Сейчас, пытаясь проанализировать причины, начинаешь думать, что, возможно, дело заключалось в том, что сама ситуация давала стороннему наблюдателю ежедневный повод задумываться о противостоянии двух миров, двух образов жизни. Речь вовсе не шла о некоем подспудном классовом антагонизме богатых и тех, кто их обслуживает, существующем в любом обществе. Просто каждый день автоматически проявлялось различие между существованием самых обычных людей, принадлежащих к свободному миру, и тех, кто в силу своего рождения изначально принадлежал к несвободным, каждый, даже самый маленький шаг которых, был заранее расписан и регламентирован. Ну не мог никоим образом совершающий круиз полицейский из Баварии поверить, что выполнение его просьбы при расставании к хорошо обслуживавшей его с женой официантке – оставить домашний адрес, чтобы можно было прислать рождественскую открытку, будет стоить той закрытия визы и запрета на профессию. Честный ответ убирающей каюту пенсионеров из Голландии стюардессы о зарплате ее родителей на родине приведет к немедленному переводу той на портомойку. Нельзя было и помыслить, к примеру, о совместной прогулке по городу, куда приходил пароход, пассажира и члена экипажа – последний мог выйти на берег на несколько часов только в составе тройки, возглавляемой старшим, имеющим полномочия в случае необходимости немедленно вернуть его на борт.

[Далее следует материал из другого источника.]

Lemma loop_run_bad_page subject week_ago tok bs acc cs out i c resp tok' e :
  loop_run subject week_ago tok bs acc cs out →
  cs !! i = Some c → outcome c = Ok (resp, tok') →
  page_records resp = Raise e →
  out = Raise e ∧ length cs = S i.
Proof.
  intros Hrun. revert i.
  induction Hrun as [| ? ? ? ? c0 ? Ha Ho | ? ? ? ? c0 ? ? ? Ha Ho Hp
                     | ? ? ? ? c0 ? ? ? ? ? Ha Ho Hp Hrun IH]; intros i Hi Hc Hpage.
  - done.
  - destruct i as [|i]; [|done]. simpl in Hi. apply (inj Some) in Hi as ->.
    rewrite Ho in Hc. destruct (Raise_not_Ok _ _ Hc).
  - destruct i as [|i]; [|done]. simpl in Hi. apply (inj Some) in Hi as ->.
    rewrite Ho in Hc. apply Ok_inj in Hc. injection Hc as <- <-.
    rewrite Hp in Hpage. by injection Hpage as ->.
  - destruct i as [|i]; simpl in Hi.
    + apply (inj Some) in Hi as ->. rewrite Ho in Hc.
      apply Ok_inj in Hc. injection Hc as <- <-.
      rewrite Hp in Hpage. destruct (Raise_not_Ok _ _ (eq_sym Hpage)).
    + destruct (IH _ Hi Hc Hpage) as [-> Hlen]. simpl. by rewrite Hlen.
Qed.

Section RunFacts.
Context {World : Type}.
Variable execute : request → World → res pyval * World.

(** X1. Whatever the provider does and whatever number of videos is asked
    for, negative or not, the calls made ask for the page sizes of the
    plan, in its order and from its start, and no call asks for fewer than
    1 or more than 50 results. *)
Theorem search_youtube_calls_within_cap clk subject n weeks w :
  let run := run_search_youtube execute clk subject n weeks w in
  ∃ plan,
    split_batches n 50 = Ok plan
    ∧ (λ c, maxResults (args c)) <$> trace run.2 `prefix_of` plan
    ∧ Forall (λ c, 0 < maxResults (args c) ≤ 50) (trace run.2).
Proof.
  intros run.
  destruct (split_batches n 50) as [plan|e] eqn:Hplan;
    [|rewrite split_batches_nonzero in Hplan by done;
      destruct (Raise_not_Ok _ _ (eq_sym Hplan))].
  exists plan. split; [done|].
  pose proof (run_search_youtube_loop_run execute clk subject n weeks w) as Hrun.
  fold run in Hrun.
  assert ((λ c, maxResults (args c)) <$> trace run.2 `prefix_of` plan) as Hpre.
  { destruct (week_ago_formatted clk weeks) as [week_ago|e].
    - destruct Hrun as (plan' & out & Hplan' & Hrun & _).
      unfold MAX_YOUTUBE_API_RESULTS in Hplan'. rewrite Hplan in Hplan'.
      apply Ok_inj in Hplan' as <-. by eapply loop_run_sizes_prefix.
    - destruct Hrun as [_ ->]. apply prefix_nil. }
  split; [done|].
  destruct Hpre as [rest Hrest].
  pose proof (split_batches_pos_bounds n 50 plan ltac:(lia) Hplan) as Hb.
  rewrite Hrest in Hb. apply Forall_app in Hb as [Hb _].
  by apply Forall_fmap in Hb.
Qed.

Любопытно, это ощущение своей неполноценности вовсе не обязательно адекватно осознавалось большинством самих работающих тут людей, и это было важно. Ситуация "поражения в правах" представлялась советским гражданам лишь естественными и логичными издержками весьма престижной работы на пассажирских судах заграничного плавания. Кстати, людей, вынужденных жить многие годы по этим законам, было не так уж и мало – только один сменный экипаж нашего красавца "М. Горького" составлял около четырехсот человек, а были еще только в одном Черноморском пароходстве – "Ш. Руставели", "И. Франко", "Т. Шевченко", "Белоруссия" и многие другие. Но все это мне еще только предстояло узнать…

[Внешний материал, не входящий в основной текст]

(** The outward code of a text of that shape, read from the end: past the
    white space, the three characters of the inward code and the white
    space before them, up to the next white space. *)
Definition outward_of (s : str) : str :=
  rev (take_while not_space
         (drop_while is_space (skipn 3 (drop_while is_space (rev s))))).

(** The text [r] does not start with a character of the class [p]. *)
Definition stops (p : ascii -> bool) (r : str) : Prop :=
  match r with
  | [] => True
  | x :: _ => p x = false
  end.

(** The character before the matcher's position once it has passed the
    text [a], [b] being the one before [a]. *)
Definition after (a : str) (b : option ascii) : option ascii :=
  fold_left (fun _ x => Some x) a b.

(** The text [search] works on: the query parameter, or the empty text
    when the request has none, without the white space around it. *)
Definition query_text (postcode : option str) : str :=
  strip (match postcode with Some s => s | None => [] end).

(** ** Definitions used to state further properties *)

(** An answer of [search] without the echoed query text. *)
Definition forget_postcode (a : Error + Result) : Error + Result :=
  match a with
  | inl e => inl e
  | inr r =>
      inr {| res_postcode := [];
             res_district := res_district r;
             res_sector := res_sector r;
             res_sector_stats := res_sector_stats r;
             res_london_stats := res_london_stats r;
             res_verdict := res_verdict r;
             res_year5 := res_year5 r;
             res_forecast_rows := res_forecast_rows r;
             res_trend := res_trend r;
             res_bench := res_bench r |}
  end.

Разглядывая сейчас в многочисленных туристических проспектах фотографии нынешних гигантских круизных судов, построенных в мире за последние годы, с их многочисленными балконами, неравновеликими башенками и многоэтажными надстройками, невольно удивляешься их способности при такой парусности вообще переплывать океан. На память приходит точная фраза Ле Корбюзье, сказанная о киевском Крещатике: "…Бред взбесившегося кондитера…".
В противовес им лаконичные обводы "Горького", флагмана пассажирского судна СССР тех лет, вызывают уважение своей функциональностью, а драматичная судьба его напоминает жизненную дорогу человека, которому было адресовано сбывшееся древнее китайское проклятие: "…чтоб тебе жить в эпоху перемен…".